Turner watercolour sells for £22,000 at Cotswolds antiques auction

27th November 2017

A small watercolour sketch by one of England's most celebrated painters has been sold at a Cotswolds auction for £22,000.

Tancarville, by the Romantic painter J. M. W. Turner (1775-1851), is thought to be one of five sketches Turner made at the site of the French castle that informed the larger watercolour Tancarville on the Seine, which was painted in 1839 and is now in the Tate collection – as is another of the five studies.

The finished painting shows the castle with sheep, goats, and reclined figures in the foreground, taking shelter from the sun under a pair of tall trees.

In this 14cm by 16.5cm unsigned sketch – which appears to have been torn from a sketchbook, and is one of five known sketches which informed the final piece – the castle is far less defined and the people have been painted far more figuratively.

The sketch, which was inscribed with Turner's name on the back, came with good provenance, having been authenticated by the eminent art dealer Gerald Agnew, and subsequently by two major London auction rooms.

It exceeded the auctioneer's estimate of £15,000 to £20,000, achieving the highest lot price of the day at Moore Allen & Innocent's selected antique, picture, books and interiors auction in Cirencester on Friday, November 24.

The second highest lot price of the day was also achieved by a painting: Olive Grove with Sunlight in Foreground, an oil on canvas by the Russian landscape painter Ivan Fedorovich Choultsé (1874-1939), who emigrated to France after the revolution and died in Nice.
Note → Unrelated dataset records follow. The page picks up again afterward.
(** C19. A method of a generated client, for any endpoint. It sends one request: to the
    path of the endpoint with its parameters in their places, with the query that each
    parameter says and what was in it, the method, the body if the endpoint has one,
    the required headers to check for, the client's extra headers, and for each status
    the kind of the type that the endpoint's statements have for it, of an error's type
    if and only if the status is no success. Of a success it returns the value in the
    position of its type, the others zero, or with the header where the endpoint returns
    one, once it is validated; a response of no type that the endpoint returns is an
    unexpected one, unless it returns nothing of a type. A failure is an error of the
    kind for it, or a timeout if the deadline has passed, and with a typed error that
    the response does not have, a panic. The call's result is there for [GetRestResult]
    on every path. *)
Theorem client_method_spec c ep stmts ctx rq s s' out :
  cs_returns ep = returns_of stmts → request_for ep rq → client_method c ep ctx rq s = (s', out) →
  ∃ parts, filled Sprint (cs_path ep) (crq_path rq) parts ∧
  match url_Parse (cl_URL c +:+ Join parts "/") with
  | inl err => s' = s ∧ out = Err (CreateError (ctx_now ctx s) InternalError "failed to parse url" (Some err))
  | inr u => let types := responses (response_cases (cs_returns ep)) in ∃ u' s1 r,
      (cs_query ep ++ cs_optQuery ep = [] ∧ u' = u ∨
       cs_query ep ++ cs_optQuery ep ≠ [] ∧ ∃ vs, u' = set_RawQuery (Values_Encode vs) u ∧
         ∀ key, default [] (vs !! key) = (filter (λ p, p.1 = key) (url_Query u)).*2 ++ query_sent Sprint ep rq key) ∧
      (∀ status t, types status = Some t →
         ∃ ret, ret ∈ cs_returns ep ∧ cr_type ret = Some t ∧ (cr_var ret = "error" ↔ is_success status = false)) ∧
      (∀ ret status, ret ∈ cs_returns ep → is_Some (cr_type ret) → cr_var ret = "error" → is_success status = false →
         is_Some (types status)) ∧
      DoHTTPRequest (ctx_now ctx s)
        (mkHTTPRequest (cs_method ep) (url_String u') (if cs_body ep then crq_Request rq else PayNil) (cs_required ep)
           (λ status, match types status with Some t => ct_target t | None => TargetNil end) (cl_Headers c)) s = (s1, r) ∧
      s' = set_rest (OnRestResultHTTPResult ctx r (get_rest s1)) s1 ∧
      outcome_spec (ctx_now ctx s') ep r out
  end.
Proof using.
  intros Hep Hrq. unfold GeneratedClient.client_method. exists (fill_path Sprint (cs_path ep) (crq_path rq)).
  split; [by apply fill_path_filled|]. fold (url_text Sprint c ep rq). destruct (url_Parse _) as [err|u]; [by simplify_eq|].
  destruct (DoHTTPRequest _ _ _) as [s1 r] eqn:HDo. simplify_eq.
  exists (with_query url_Query set_RawQuery Sprint ep rq u), s1, r.
  split_and!.
  - unfold with_query. destruct (cs_query ep ++ cs_optQuery ep); [by left|right]. split; [done|]. eexists. split; [done|]. intros key. apply encode_query_key.
  - intros status t Ht. pose proof (responses_spec stmts status) as H. cbv zeta in H. by rewrite -Hep Ht in H.
  - intros ret status Hin [t Ht] Hv Hs. pose proof (responses_spec stmts status) as H. cbv zeta in H. rewrite -Hep in H.
    destruct (responses _ _); [by eexists|]. by rewrite (H Hs ret Hin Hv) in Ht.
  - done.
  - done.
  - apply method_result_outcome. intros h ->. by apply (DoHTTPRequest_fetched _ _ _ _ h true) in HDo as [? _].
Qed.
Known as a master of capturing light, his work is now highly sought-after, especially in Russia – the homeland to which he never returned. His olive grove achieved £12,000, at the top end of its £8,000 to £12,000 estimate.

Elsewhere in the pictures section, a 19th century London street scene monochrome watercolour by the brothers Henry and Walter Greaves, exceeded its £300 to £500 estimate to sell for £2,700, while a 16th century oil painting of a lady in gold-trimmed black dress with high lace collar and pearl necklace, attributed to a follower of the Florentine portrait painter Cristofano Allori, sold for £2,400 against a £1,000 to £1,500 estimate.

The third-highest lot price of the day was achieved by by a Victorian brass cylindrical corkscrew by Robert Jones & Son, which sold for £6,000 against an estimate of £5,000 to £8,000.

The 15cm long No 2 corkscrew with rosewood handle was inscribed Robert Jones S & Son Makers 105 Cheapside Birmingham and carried the Victorian kite mark.

A 52cm tall George III carved oak royal coat of arms in the manner of Dutch-British sculptor Grinling Gibbons, known for his carvings at Windsor Castle, Hampton Court Palace, and St Paul's Cathedral, exceeded its estimate of £2,000 to £3,000, achieving £5,500.

And another wood carving – a nativity scene carved from limewood in Bavaria in the late 15th century, and featuring a medieval-looking Mary and Joseph, along with shepherds, angels and onlookers snatching a peek through stable windows, the 30cm tall relief – achieved its bottom estimate of £5,000.

A late Victorian 11.4 oz silver stirrup cup in the form of a fox's head by James Barclay Hennel, London 1878, achieved £3,600, as did a 16.4 oz Edwardian silver stirrup cup in the form of a fox head by Holland Ald Winckle & Slater, London 1901.

And a 24cm tall Lalique Ceylan vase, designed circa 1924 and decorated with budgerigars in relief amongst foliage, achieved a winning bid of £3,200 – comfortably exceeding the £800 to £1,200 estimate.

In the furniture section, an early 18th Century walnut chest on chest with recessed domed parquetry starburst achieved its bottom estimate of £3,000, while an 18th Century yew and mulberrywood chest made £1,750 against an estimate of £1,000 to £1,500.